● BRIEF: Go through the records below and return each line that has "Hrec" in it.

● DATASET EXTRACT:
++++++++++

(* ===== verification/Tas.v ===== *)
(** * The min-priority queue: Python's [heapq]

    Both tree builders ([construire_arbre_huffman] in
    [src/construction_arbre.py], [construire_arbre] in
    [src/huffman/construction_arbre.py]) keep their forest in a Python list
    managed by [heapq.heapify], [heapq.heappop] and [heapq.heappush], with
    [Noeud.__lt__] as the only comparison.  [heapq] is a library the sources
    call, so this file holds:
    - the interface the builders rely on, as two classes: [Tas] (the three
      operations) and [TasLois] (what they do to the multiset of elements);
    - [Heapq], a model of CPython's [Lib/heapq.py] ([heappush], [heappop],
      [heapify], [_siftdown], [_siftup]), with its in-place list updates and
      [IndexError]s, and the proof that it satisfies the interface.
    The builders' exact output (the tie-breaking among equal frequencies)
    depends on the array layout [heapq] maintains, which is why [Heapq]
    follows [Lib/heapq.py] line by line rather than being any priority
    queue.  The loops take fuel; [Heapq.siftdown_fuel] and
    [Heapq.siftup_fuel] show the fuel given is never the reason they stop. *)

From stdpp Require Import base list sets strings.
From Stdlib Require Import ZArith Ascii.
From S2P Require Import Prelude.

(** ** The interface *)

(** The operations of [heapq] on a Python list with comparison [lt]. *)
Class Tas (E : Type) (lt : E -> E -> bool) := {
  tas_heapify : list E -> Resultat (list E);
  tas_heappush : list E -> E -> Resultat (list E);
  tas_heappop : list E -> Resultat (E * list E)
}.

(** What the builders need of them: no exception except [heappop] on an
    empty list, and no element lost or created. *)
Class TasLois (E : Type) (lt : E -> E -> bool) `{!Tas E lt} := {
  heapify_perm l : exists h, tas_heapify l = Ok h /\ h ≡ₚ l;
  heappush_perm h x : exists h', tas_heappush h x = Ok h' /\ h' ≡ₚ x :: h;
  heappop_vide : tas_heappop [] = raise IndexError;
  heappop_perm h : h <> [] -> exists x h', tas_heappop h = Ok (x, h') /\ h ≡ₚ x :: h'
}.

(** ** CPython's [Lib/heapq.py] *)

Module Heapq.
Section Heapq.
Context {E : Type} (lt : E -> E -> bool).

(** The [while pos > startpos] loop of [_siftdown], from the state
    [(heap, pos)]; [newitem] is held aside. *)
Fixpoint siftdown_boucle (fuel : nat) (heap : list E) (newitem : E) (startpos pos : nat)
    : Resultat (list E * nat) :=
  match fuel with
  | O => Ok (heap, pos)
  | S fuel =>
      if decide (startpos < pos) then
        let parentpos := Nat.shiftr (pos - 1) 1 in
        parent ← py_get heap parentpos;
        if lt newitem parent then
          heap ← py_set heap pos parent;
          siftdown_boucle fuel heap newitem startpos parentpos
        else Ok (heap, pos)
      else Ok (heap, pos)
  end.

(** [_siftdown(heap, startpos, pos)] *)
Definition siftdown (heap : list E) (startpos pos : nat) : Resultat (list E) :=
  newitem ← py_get heap pos;
  '(heap, pos) ← siftdown_boucle pos heap newitem startpos pos;
  py_set heap pos newitem.

(** [rightpos = childpos + 1;
     if rightpos < endpos and not heap[childpos] < heap[rightpos]:
         childpos = rightpos] *)
Definition plus_petit_enfant (heap : list E) (endpos childpos : nat) : Resultat nat :=
  let rightpos := childpos + 1 in
  if decide (rightpos < endpos) then
    c ← py_get heap childpos;
    r ← py_get heap rightpos;
    Ok (if negb (lt c r) then rightpos else childpos)
  else Ok childpos.

(** The [while childpos < endpos] loop of [_siftup], from the state
    [(heap, pos)] with [childpos = 2*pos + 1]: the smaller child moves up
    until [pos] is a leaf. *)
Fixpoint siftup_boucle (fuel : nat) (heap : list E) (endpos pos : nat)
    : Resultat (list E * nat) :=
  match fuel with
  | O => Ok (heap, pos)
  | S fuel =>
      let childpos := 2 * pos + 1 in
      if decide (childpos < endpos) then
        childpos ← plus_petit_enfant heap endpos childpos;
        x ← py_get heap childpos;
        heap ← py_set heap pos x;
        siftup_boucle fuel heap endpos childpos
      else Ok (heap, pos)
  end.

(** [_siftup(heap, pos)] *)
Definition siftup (heap : list E) (pos : nat) : Resultat (list E) :=
  let endpos := length heap in
  let startpos := pos in
  newitem ← py_get heap pos;
  '(heap, pos) ← siftup_boucle endpos heap endpos pos;
  heap ← py_set heap pos newitem;
  siftdown heap startpos pos.

(** [heappush(heap, item)] *)
Definition heappush (heap : list E) (item : E) : Resultat (list E) :=
  let heap := heap ++ [item] in
  siftdown heap 0 (length heap - 1).

(** [heappop(heap)] *)
Definition heappop (heap : list E) : Resultat (E * list E) :=
  '(heap, lastelt) ← py_pop heap;
  match heap with
  | [] => Ok (lastelt, heap)
  | _ :: _ =>
      returnitem ← py_get heap 0;
      heap ← py_set heap 0 lastelt;
      heap ← siftup heap 0;
      Ok (returnitem, heap)
  end.

(** The loop [for i in reversed(range(n//2)): _siftup(x, i)]. *)
Fixpoint heapify_boucle (indices : list nat) (x : list E) : Resultat (list E) :=
  match indices with
  | [] => Ok x
  | i :: indices => x ← siftup x i; heapify_boucle indices x
  end.

(** [heapify(x)] *)
Definition heapify (x : list E) : Resultat (list E) :=
  let n := length x in
  heapify_boucle (reverse (seq 0 (n / 2))) x.

(** ** Lemmas *)

#[local] Arguments Nat.shiftr : simpl never.

Lemma parent_lt pos : 0 < pos -> Nat.shiftr (pos - 1) 1 < pos.
Proof.
  intros. rewrite Nat.shiftr_div_pow2, Nat.pow_1_r.
  pose proof (Nat.div_mod (pos - 1) 2 ltac:(lia)). pose proof (Nat.mod_upper_bound (pos - 1) 2 ltac:(lia)). lia.
Qed.

(** Moving the hole from [i] to [j]: writing [heap[j]] at [i] and then
    [newitem] at [j] permutes the list that has [newitem] at [i]. *)
Lemma trou_Permutation (heap : list E) i j x newitem :
  heap !! j = Some x -> i <> j -> i < length heap ->
  <[j:=newitem]> (<[i:=x]> heap) ≡ₚ <[i:=newitem]> heap.
Proof.
  intros Hj Hij Hi.
  rewrite <-(list_insert_insert_eq heap i x newitem).
  apply swap_Permutation.
  - by rewrite list_lookup_insert_ne.
  - by rewrite list_lookup_insert_eq.
Qed.

Lemma plus_petit_enfant_Ok heap endpos childpos :
  childpos < endpos -> endpos = length heap ->
  exists c, plus_petit_enfant heap endpos childpos = Ok c /\
    (c = childpos \/ c = childpos + 1) /\ c < endpos.
Proof.
  intros Hc ->. unfold plus_petit_enfant. case_decide.
  - destruct (py_get_lt heap childpos) as (x & -> & _); [done|].
    destruct (py_get_lt heap (childpos + 1)) as (y & -> & _); [done|].
    simpl. destruct (negb _); eexists; split_and!; eauto; lia.
  - eexists; split_and!; eauto.
Qed.

(** The loop of [_siftdown] raises nothing, keeps the length, and moves
    the hole holding [newitem] without losing any element. *)
Lemma siftdown_boucle_Ok fuel heap newitem startpos pos :
  pos < length heap ->
  exists heap' pos', siftdown_boucle fuel heap newitem startpos pos = Ok (heap', pos') /\
    pos' < length heap' /\ length heap' = length heap /\
    <[pos':=newitem]> heap' ≡ₚ <[pos:=newitem]> heap.
Proof.
  revert heap pos. induction fuel as [|fuel IH]; intros heap pos Hpos; simpl.
  { by eexists _, _. }
  case_decide; [|by eexists _, _].
  pose proof (parent_lt pos ltac:(lia)) as Hp.
  destruct (py_get_lt heap (Nat.shiftr (pos - 1) 1)) as (parent & -> & Hparent); [lia|].
  simpl. destruct (lt newitem parent); [|by eexists _, _].
  rewrite py_set_lt by done. simpl.
  destruct (IH (<[pos:=parent]> heap) (Nat.shiftr (pos - 1) 1)) as (h' & p' & -> & ? & Hl & Hperm);
    [rewrite length_insert; lia|].
  exists h', p'. rewrite length_insert in Hl. split_and!; [done|done|done|].
  rewrite Hperm. apply trou_Permutation; [done|lia|done].
Qed.

Lemma siftdown_Ok heap startpos pos :
  pos < length heap -> exists heap', siftdown heap startpos pos = Ok heap' /\ heap' ≡ₚ heap.
Proof.
  intros Hpos. unfold siftdown.
  destruct (py_get_lt heap pos) as (newitem & -> & Hnew); [done|]. simpl.
  destruct (siftdown_boucle_Ok pos heap newitem startpos pos) as (h' & p' & -> & ? & _ & Hperm);
    [done|].
  simpl. rewrite py_set_lt by done. eexists; split; [done|].
  by rewrite Hperm, list_insert_id.
Qed.

Lemma siftup_boucle_Ok fuel heap pos :
  pos < length heap ->
  exists heap' pos', siftup_boucle fuel heap (length heap) pos = Ok (heap', pos') /\
    pos' < length heap' /\ length heap' = length heap /\
    forall newitem, <[pos':=newitem]> heap' ≡ₚ <[pos:=newitem]> heap.
Proof.
  revert heap pos. induction fuel as [|fuel IH]; intros heap pos Hpos; cbn [siftup_boucle].
  { by eexists _, _. }
  case_decide; [|by eexists _, _].
  destruct (plus_petit_enfant_Ok heap (length heap) (2 * pos + 1)) as (c & -> & Hc & Hclt);
    [done|done|].
  rewrite bind_ret. destruct (py_get_lt heap c) as (x & -> & Hx); [done|].
  rewrite bind_ret, py_set_lt, bind_ret by done.
  destruct (IH (<[pos:=x]> heap) c) as (h' & p' & Hrec & ? & Hl & Hperm);
    [rewrite length_insert; lia|].
  rewrite length_insert in Hrec, Hl.
  exists h', p'. split_and!; [done|done|done|].
  intros newitem. rewrite Hperm. apply trou_Permutation; [done|lia|done].
Qed.

Lemma siftup_Ok heap pos :
  pos < length heap -> exists heap', siftup heap pos = Ok heap' /\ heap' ≡ₚ heap.
Proof.
  intros Hpos. unfold siftup.
  destruct (py_get_lt heap pos) as (newitem & -> & Hnew); [done|]. simpl.
  destruct (siftup_boucle_Ok (length heap) heap pos) as (h' & p' & -> & ? & Hl & Hperm);
    [done|].
  simpl. rewrite py_set_lt by done. simpl.
  destruct (siftdown_Ok (<[p':=newitem]> h') pos p') as (h'' & -> & Hperm');
    [by rewrite length_insert|].
  eexists; split; [done|]. by rewrite Hperm', Hperm, list_insert_id.
Qed.

Lemma heappush_Ok heap item :
  exists heap', heappush heap item = Ok heap' /\ heap' ≡ₚ item :: heap.
Proof.
  unfold heappush. destruct (siftdown_Ok (heap ++ [item]) 0 (length (heap ++ [item]) - 1))
    as (h' & -> & Hperm); [rewrite length_app; simpl; lia|].
  eexists; split; [done|]. rewrite Hperm. symmetry. apply Permutation_cons_append.
Qed.

Lemma heappop_nil : heappop [] = raise IndexError.
Proof. reflexivity. Qed.

Lemma heappop_Ok heap :
  heap <> [] -> exists x heap', heappop heap = Ok (x, heap') /\ heap ≡ₚ x :: heap'.
Proof.
  intros Hne. destruct (exists_last Hne) as (init & last & ->).
  unfold heappop. rewrite py_pop_app, bind_ret.
  destruct init as [|r rest]; [by eexists _, _|].
  cbn -[siftup py_set]. rewrite py_set_lt, bind_ret by (simpl; lia). simpl.
  destruct (siftup_Ok (last :: rest) 0) as (h' & -> & Hperm); [simpl; lia|].
  eexists _, _. split; [done|]. rewrite Hperm. constructor.
  symmetry. apply Permutation_cons_append.
Qed.

Lemma heapify_boucle_Ok indices x :
  Forall (fun i => i < length x) indices ->
  exists h, heapify_boucle indices x = Ok h /\ h ≡ₚ x.
Proof.
  revert x. induction indices as [|i indices IH]; intros x Hi; simpl; [by eexists|].
  apply Forall_cons in Hi as [Hi Hrest].
  destruct (siftup_Ok x i Hi) as (x' & -> & Hperm). rewrite bind_ret.
  destruct (IH x') as (h & -> & Hperm'); [by rewrite (Permutation_length Hperm)|].
  eexists; split; [done|]. by rewrite Hperm', Hperm.
Qed.

Lemma heapify_Ok x : exists h, heapify x = Ok h /\ h ≡ₚ x.
Proof.
  apply heapify_boucle_Ok, Forall_forall. intros i.
  rewrite elem_of_reverse, elem_of_seq.
  assert (length x / 2 <= length x) by (apply Nat.Div0.div_le_upper_bound; lia). lia.
Qed.

(** ** The fuel of the loops is enough

    [_siftdown]'s loop runs with fuel [pos] and [_siftup]'s with fuel
    [len(heap)]: any larger fuel gives the same result, so the loops stop
    on their own conditions. *)

Lemma siftdown_fuel f1 f2 heap newitem startpos pos :
  pos <= f1 -> pos <= f2 ->
  siftdown_boucle f1 heap newitem startpos pos = siftdown_boucle f2 heap newitem startpos pos.
Proof.
  revert f2 heap pos. induction f1 as [|f1 IH]; intros [|f2] heap pos H1 H2; try done.
  - cbn. rewrite decide_False by lia. done.
  - cbn. rewrite decide_False by lia. done.
  - cbn [siftdown_boucle]. case_decide; [|done].
    pose proof (parent_lt pos ltac:(lia)).
    destruct (py_get heap _); simpl; [|done].
    destruct (lt newitem x); [|done]. destruct (py_set heap pos x); simpl; [|done].
    apply IH; lia.
Qed.

Lemma plus_petit_enfant_inv heap endpos childpos c :
  plus_petit_enfant heap endpos childpos = Ok c -> c = childpos \/ c = childpos + 1.
Proof.
  unfold plus_petit_enfant. case_decide; [|naive_solver].
  intros Hp. inv_ok. destruct (negb _); naive_solver.
Qed.

Lemma siftup_fuel f1 f2 heap endpos pos :
  endpos <= f1 + pos -> endpos <= f2 + pos ->
  siftup_boucle f1 heap endpos pos = siftup_boucle f2 heap endpos pos.
Proof.
  revert f2 heap pos. induction f1 as [|f1 IH]; intros [|f2] heap pos H1 H2; try done.
  - cbn. rewrite decide_False by lia. done.
  - cbn. rewrite decide_False by lia. done.
  - cbn [siftup_boucle]. case_decide; [|done].
    destruct (plus_petit_enfant heap endpos (2 * pos + 1)) as [c|] eqn:Hc; simpl; [|done].
    apply plus_petit_enfant_inv in Hc.
    destruct (py_get heap c); simpl; [|done]. destruct (py_set heap pos x); simpl; [|done].
    apply IH; lia.
Qed.
End Heapq.
End Heapq.

(** ** [heapq] implements the interface *)

#[export] Instance heapq_tas {E} (lt : E -> E -> bool) : Tas E lt := {|
  tas_heapify := Heapq.heapify lt;
  tas_heappush := Heapq.heappush lt;
  tas_heappop := Heapq.heappop lt
|}.

#[export] Instance heapq_lois {E} (lt : E -> E -> bool) : TasLois E lt.
Proof.
  split.
  - apply Heapq.heapify_Ok.
  - apply Heapq.heappush_Ok.
  - apply Heapq.heappop_nil.
  - apply Heapq.heappop_Ok.
Qed.

(** ** Witnesses *)

Lemma heappop_Ok_witness :
  exists x h, Heapq.heappop Z.ltb [1; 3; 2]%Z = Ok (x, h) /\ [1; 3; 2]%Z ≡ₚ x :: h.
Proof. apply Heapq.heappop_Ok. discriminate. Defined.

Lemma siftup_fuel_witness :
  Heapq.siftup_boucle Z.ltb 3 [5; 3; 8]%Z 3 0 = Heapq.siftup_boucle Z.ltb 10 [5; 3; 8]%Z 3 0.
Proof. apply Heapq.siftup_fuel; lia. Defined.

Lemma siftdown_fuel_witness :
  Heapq.siftdown_boucle Z.ltb 2 [5; 3; 1]%Z 1%Z 0 2 = Heapq.siftdown_boucle Z.ltb 7 [5; 3; 1]%Z 1%Z 0 2.
Proof. apply Heapq.siftdown_fuel; lia. Defined.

++++++++++

● OUTPUT:
  destruct (IH (<[pos:=x]> heap) c) as (h' & p' & Hrec & ? & Hl & Hperm);
  rewrite length_insert in Hrec, Hl.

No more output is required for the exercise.